__Problem to solve__
Please repeat exactly the lines below from the one containing "(cartId : string)" down to the one containing "(returned (mkCartCompletionResponse code", both included, and nothing else.

__Exercise input__
(** Modelled from the spec: the Completion Step Executor (4.2) driving the
    Cart Completion Strategy (4.3), one step per invocation. A finished key
    answers from the persisted response; otherwise the handler registered
    for the key's recovery point runs and its result is persisted in the
    same transaction as the handler's own writes. A recoverable failure
    commits nothing; a terminal failure is persisted as the response. *)
Definition strategy_complete
    (cartId : string) (key : IdempotencyKey Body Params) (ctx : Context)
  : Eff Persistence Fault (CartCompletionResponse Body) :=
  fun db =>
    if decide (recovery_point key = finished) then
      match key_response_code key, key_response_body key with
      | Some code, Some body =>
          (returned (mkCartCompletionResponse code body), db)
      | _, _ => (thrown (missing_response (idempotency_key key)), db)
      end
    else
      let '(outcome, d) := step (recovery_point key) cartId ctx (domain db) in
      let token := idempotency_key key in
      match outcome with
      | completed r =>
          (returned (data r),
           store_update token (patch_of r) (mkPersistence (keys db) d))
      | recoverable error => (returned error, db)
      | terminal error =>
          (returned error,
           store_update token (mkPatch finished (Some error))
             (mkPersistence (keys db) d))
      end.

(** The dependency container of a deployment with this store and this
    strategy. *)
Definition workflow_scope : Scope Body Fault Params Context Persistence :=
  mkScope atomically store_initializeRequest strategy_complete.

End Workflow.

__Answer section__
    (cartId : string) (key : IdempotencyKey Body Params) (ctx : Context)
  : Eff Persistence Fault (CartCompletionResponse Body) :=
  fun db =>
    if decide (recovery_point key = finished) then
      match key_response_code key, key_response_body key with
      | Some code, Some body =>
          (returned (mkCartCompletionResponse code body), db)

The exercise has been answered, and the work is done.